_What the task requires_
Would you please write out the records below exactly as they appear?

──────

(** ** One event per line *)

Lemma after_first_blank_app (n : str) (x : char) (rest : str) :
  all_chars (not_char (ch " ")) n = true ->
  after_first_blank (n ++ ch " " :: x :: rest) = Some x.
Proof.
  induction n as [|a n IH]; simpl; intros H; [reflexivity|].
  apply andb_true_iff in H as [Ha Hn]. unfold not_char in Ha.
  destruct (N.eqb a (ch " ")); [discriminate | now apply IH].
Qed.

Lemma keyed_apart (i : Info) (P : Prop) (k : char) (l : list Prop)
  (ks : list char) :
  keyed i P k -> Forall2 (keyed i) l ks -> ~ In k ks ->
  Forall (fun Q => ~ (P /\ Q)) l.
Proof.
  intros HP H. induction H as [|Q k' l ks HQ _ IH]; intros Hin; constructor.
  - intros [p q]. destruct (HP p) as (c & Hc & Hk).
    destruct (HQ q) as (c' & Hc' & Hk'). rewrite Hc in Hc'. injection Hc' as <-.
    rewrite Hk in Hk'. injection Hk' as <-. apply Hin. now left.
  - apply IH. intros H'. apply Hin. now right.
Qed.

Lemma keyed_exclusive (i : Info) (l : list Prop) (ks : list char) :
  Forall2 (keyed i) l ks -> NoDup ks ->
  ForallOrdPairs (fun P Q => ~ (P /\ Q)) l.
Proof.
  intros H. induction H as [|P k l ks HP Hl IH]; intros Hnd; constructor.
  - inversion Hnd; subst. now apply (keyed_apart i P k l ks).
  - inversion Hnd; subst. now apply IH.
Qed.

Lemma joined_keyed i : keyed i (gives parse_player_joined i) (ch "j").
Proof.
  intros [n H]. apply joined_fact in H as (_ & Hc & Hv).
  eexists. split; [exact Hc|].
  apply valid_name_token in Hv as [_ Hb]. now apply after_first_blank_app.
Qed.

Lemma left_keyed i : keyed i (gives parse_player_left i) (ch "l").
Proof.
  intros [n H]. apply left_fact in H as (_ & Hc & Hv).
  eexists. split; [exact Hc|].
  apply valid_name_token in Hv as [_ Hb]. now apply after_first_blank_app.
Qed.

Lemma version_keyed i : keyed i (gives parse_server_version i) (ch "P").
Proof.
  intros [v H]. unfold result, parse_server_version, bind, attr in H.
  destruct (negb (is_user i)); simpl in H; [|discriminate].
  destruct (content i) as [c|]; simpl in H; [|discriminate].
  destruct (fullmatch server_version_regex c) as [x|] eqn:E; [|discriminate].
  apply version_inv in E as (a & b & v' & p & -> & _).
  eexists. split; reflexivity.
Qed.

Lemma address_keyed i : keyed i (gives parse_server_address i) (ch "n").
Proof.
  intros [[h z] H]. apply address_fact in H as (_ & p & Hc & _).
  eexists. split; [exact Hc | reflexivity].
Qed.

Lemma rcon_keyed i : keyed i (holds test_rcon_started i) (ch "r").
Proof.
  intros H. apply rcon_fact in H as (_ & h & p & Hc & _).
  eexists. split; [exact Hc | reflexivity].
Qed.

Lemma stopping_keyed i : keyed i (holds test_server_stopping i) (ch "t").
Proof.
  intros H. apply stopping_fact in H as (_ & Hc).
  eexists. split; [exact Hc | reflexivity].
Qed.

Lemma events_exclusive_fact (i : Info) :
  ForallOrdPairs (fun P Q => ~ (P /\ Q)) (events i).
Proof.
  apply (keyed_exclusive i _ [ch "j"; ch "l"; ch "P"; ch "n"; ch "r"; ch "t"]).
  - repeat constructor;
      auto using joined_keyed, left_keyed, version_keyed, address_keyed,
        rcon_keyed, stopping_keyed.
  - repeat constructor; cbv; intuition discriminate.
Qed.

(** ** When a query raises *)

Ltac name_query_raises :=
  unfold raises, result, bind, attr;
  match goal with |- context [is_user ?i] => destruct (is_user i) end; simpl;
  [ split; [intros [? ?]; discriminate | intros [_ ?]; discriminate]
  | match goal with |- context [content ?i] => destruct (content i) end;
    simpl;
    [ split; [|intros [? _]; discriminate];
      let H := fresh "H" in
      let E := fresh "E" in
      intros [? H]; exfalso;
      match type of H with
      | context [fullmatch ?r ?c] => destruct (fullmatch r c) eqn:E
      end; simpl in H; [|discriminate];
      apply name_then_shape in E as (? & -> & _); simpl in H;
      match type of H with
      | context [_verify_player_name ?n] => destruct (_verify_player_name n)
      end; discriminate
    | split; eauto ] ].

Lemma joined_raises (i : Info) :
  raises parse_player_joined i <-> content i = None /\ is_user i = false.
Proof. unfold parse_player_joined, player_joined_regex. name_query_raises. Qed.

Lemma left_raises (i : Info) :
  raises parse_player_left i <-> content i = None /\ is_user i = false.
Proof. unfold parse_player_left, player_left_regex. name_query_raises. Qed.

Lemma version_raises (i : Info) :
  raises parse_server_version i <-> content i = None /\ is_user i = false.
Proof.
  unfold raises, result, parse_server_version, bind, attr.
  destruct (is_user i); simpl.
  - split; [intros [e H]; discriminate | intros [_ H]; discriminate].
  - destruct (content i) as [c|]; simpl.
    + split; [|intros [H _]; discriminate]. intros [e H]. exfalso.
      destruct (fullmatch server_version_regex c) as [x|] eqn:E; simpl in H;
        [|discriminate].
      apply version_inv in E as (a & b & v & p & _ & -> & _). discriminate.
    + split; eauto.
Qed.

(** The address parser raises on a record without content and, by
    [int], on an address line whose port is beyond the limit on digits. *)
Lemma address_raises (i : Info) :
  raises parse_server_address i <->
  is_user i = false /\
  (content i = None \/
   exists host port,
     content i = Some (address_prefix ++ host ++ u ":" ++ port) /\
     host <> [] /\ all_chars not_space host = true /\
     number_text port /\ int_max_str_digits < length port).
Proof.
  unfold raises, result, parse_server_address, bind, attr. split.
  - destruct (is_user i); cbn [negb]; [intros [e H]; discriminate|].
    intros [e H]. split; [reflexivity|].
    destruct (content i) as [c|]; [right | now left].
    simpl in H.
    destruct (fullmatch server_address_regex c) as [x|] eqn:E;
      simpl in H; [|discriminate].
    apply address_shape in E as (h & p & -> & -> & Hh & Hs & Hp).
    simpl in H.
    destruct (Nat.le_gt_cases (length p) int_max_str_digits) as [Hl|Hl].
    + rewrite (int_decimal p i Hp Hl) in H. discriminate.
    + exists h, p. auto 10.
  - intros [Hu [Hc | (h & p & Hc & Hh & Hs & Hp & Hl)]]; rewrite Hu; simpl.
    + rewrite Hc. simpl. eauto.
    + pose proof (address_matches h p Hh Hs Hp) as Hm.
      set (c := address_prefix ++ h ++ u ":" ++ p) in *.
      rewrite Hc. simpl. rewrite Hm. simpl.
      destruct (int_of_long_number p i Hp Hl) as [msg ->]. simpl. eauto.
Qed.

──────

_Written reply_
(** ** One event per line *)

Lemma after_first_blank_app (n : str) (x : char) (rest : str) :
  all_chars (not_char (ch " ")) n = true ->
  after_first_blank (n ++ ch " " :: x :: rest) = Some x.
Proof.
  induction n as [|a n IH]; simpl; intros H; [reflexivity|].
  apply andb_true_iff in H as [Ha Hn]. unfold not_char in Ha.
  destruct (N.eqb a (ch " ")); [discriminate | now apply IH].
Qed.

Lemma keyed_apart (i : Info) (P : Prop) (k : char) (l : list Prop)
  (ks : list char) :
  keyed i P k -> Forall2 (keyed i) l ks -> ~ In k ks ->
  Forall (fun Q => ~ (P /\ Q)) l.
Proof.
  intros HP H. induction H as [|Q k' l ks HQ _ IH]; intros Hin; constructor.
  - intros [p q]. destruct (HP p) as (c & Hc & Hk).
    destruct (HQ q) as (c' & Hc' & Hk'). rewrite Hc in Hc'. injection Hc' as <-.
    rewrite Hk in Hk'. injection Hk' as <-. apply Hin. now left.
  - apply IH. intros H'. apply Hin. now right.
Qed.

Lemma keyed_exclusive (i : Info) (l : list Prop) (ks : list char) :
  Forall2 (keyed i) l ks -> NoDup ks ->
  ForallOrdPairs (fun P Q => ~ (P /\ Q)) l.
Proof.
  intros H. induction H as [|P k l ks HP Hl IH]; intros Hnd; constructor.
  - inversion Hnd; subst. now apply (keyed_apart i P k l ks).
  - inversion Hnd; subst. now apply IH.
Qed.

Lemma joined_keyed i : keyed i (gives parse_player_joined i) (ch "j").
Proof.
  intros [n H]. apply joined_fact in H as (_ & Hc & Hv).
  eexists. split; [exact Hc|].
  apply valid_name_token in Hv as [_ Hb]. now apply after_first_blank_app.
Qed.

Lemma left_keyed i : keyed i (gives parse_player_left i) (ch "l").
Proof.
  intros [n H]. apply left_fact in H as (_ & Hc & Hv).
  eexists. split; [exact Hc|].
  apply valid_name_token in Hv as [_ Hb]. now apply after_first_blank_app.
Qed.

Lemma version_keyed i : keyed i (gives parse_server_version i) (ch "P").
Proof.
  intros [v H]. unfold result, parse_server_version, bind, attr in H.
  destruct (negb (is_user i)); simpl in H; [|discriminate].
  destruct (content i) as [c|]; simpl in H; [|discriminate].
  destruct (fullmatch server_version_regex c) as [x|] eqn:E; [|discriminate].
  apply version_inv in E as (a & b & v' & p & -> & _).
  eexists. split; reflexivity.
Qed.

Lemma address_keyed i : keyed i (gives parse_server_address i) (ch "n").
Proof.
  intros [[h z] H]. apply address_fact in H as (_ & p & Hc & _).
  eexists. split; [exact Hc | reflexivity].
Qed.

Lemma rcon_keyed i : keyed i (holds test_rcon_started i) (ch "r").
Proof.
  intros H. apply rcon_fact in H as (_ & h & p & Hc & _).
  eexists. split; [exact Hc | reflexivity].
Qed.

Lemma stopping_keyed i : keyed i (holds test_server_stopping i) (ch "t").
Proof.
  intros H. apply stopping_fact in H as (_ & Hc).
  eexists. split; [exact Hc | reflexivity].
Qed.

Lemma events_exclusive_fact (i : Info) :
  ForallOrdPairs (fun P Q => ~ (P /\ Q)) (events i).
Proof.
  apply (keyed_exclusive i _ [ch "j"; ch "l"; ch "P"; ch "n"; ch "r"; ch "t"]).
  - repeat constructor;
      auto using joined_keyed, left_keyed, version_keyed, address_keyed,
        rcon_keyed, stopping_keyed.
  - repeat constructor; cbv; intuition discriminate.
Qed.

(** ** When a query raises *)

Ltac name_query_raises :=
  unfold raises, result, bind, attr;
  match goal with |- context [is_user ?i] => destruct (is_user i) end; simpl;
  [ split; [intros [? ?]; discriminate | intros [_ ?]; discriminate]
  | match goal with |- context [content ?i] => destruct (content i) end;
    simpl;
    [ split; [|intros [? _]; discriminate];
      let H := fresh "H" in
      let E := fresh "E" in
      intros [? H]; exfalso;
      match type of H with
      | context [fullmatch ?r ?c] => destruct (fullmatch r c) eqn:E
      end; simpl in H; [|discriminate];
      apply name_then_shape in E as (? & -> & _); simpl in H;
      match type of H with
      | context [_verify_player_name ?n] => destruct (_verify_player_name n)
      end; discriminate
    | split; eauto ] ].

Lemma joined_raises (i : Info) :
  raises parse_player_joined i <-> content i = None /\ is_user i = false.
Proof. unfold parse_player_joined, player_joined_regex. name_query_raises. Qed.

Lemma left_raises (i : Info) :
  raises parse_player_left i <-> content i = None /\ is_user i = false.
Proof. unfold parse_player_left, player_left_regex. name_query_raises. Qed.

Lemma version_raises (i : Info) :
  raises parse_server_version i <-> content i = None /\ is_user i = false.
Proof.
  unfold raises, result, parse_server_version, bind, attr.
  destruct (is_user i); simpl.
  - split; [intros [e H]; discriminate | intros [_ H]; discriminate].
  - destruct (content i) as [c|]; simpl.
    + split; [|intros [H _]; discriminate]. intros [e H]. exfalso.
      destruct (fullmatch server_version_regex c) as [x|] eqn:E; simpl in H;
        [|discriminate].
      apply version_inv in E as (a & b & v & p & _ & -> & _). discriminate.
    + split; eauto.
Qed.

(** The address parser raises on a record without content and, by
    [int], on an address line whose port is beyond the limit on digits. *)
Lemma address_raises (i : Info) :
  raises parse_server_address i <->
  is_user i = false /\
  (content i = None \/
   exists host port,
     content i = Some (address_prefix ++ host ++ u ":" ++ port) /\
     host <> [] /\ all_chars not_space host = true /\
     number_text port /\ int_max_str_digits < length port).
Proof.
  unfold raises, result, parse_server_address, bind, attr. split.
  - destruct (is_user i); cbn [negb]; [intros [e H]; discriminate|].
    intros [e H]. split; [reflexivity|].
    destruct (content i) as [c|]; [right | now left].
    simpl in H.
    destruct (fullmatch server_address_regex c) as [x|] eqn:E;
      simpl in H; [|discriminate].
    apply address_shape in E as (h & p & -> & -> & Hh & Hs & Hp).
    simpl in H.
    destruct (Nat.le_gt_cases (length p) int_max_str_digits) as [Hl|Hl].
    + rewrite (int_decimal p i Hp Hl) in H. discriminate.
    + exists h, p. auto 10.
  - intros [Hu [Hc | (h & p & Hc & Hh & Hs & Hp & Hl)]]; rewrite Hu; simpl.
    + rewrite Hc. simpl. eauto.
    + pose proof (address_matches h p Hh Hs Hp) as Hm.
      set (c := address_prefix ++ h ++ u ":" ++ p) in *.
      rewrite Hc. simpl. rewrite Hm. simpl.
      destruct (int_of_long_number p i Hp Hl) as [msg ->]. simpl. eauto.
Qed.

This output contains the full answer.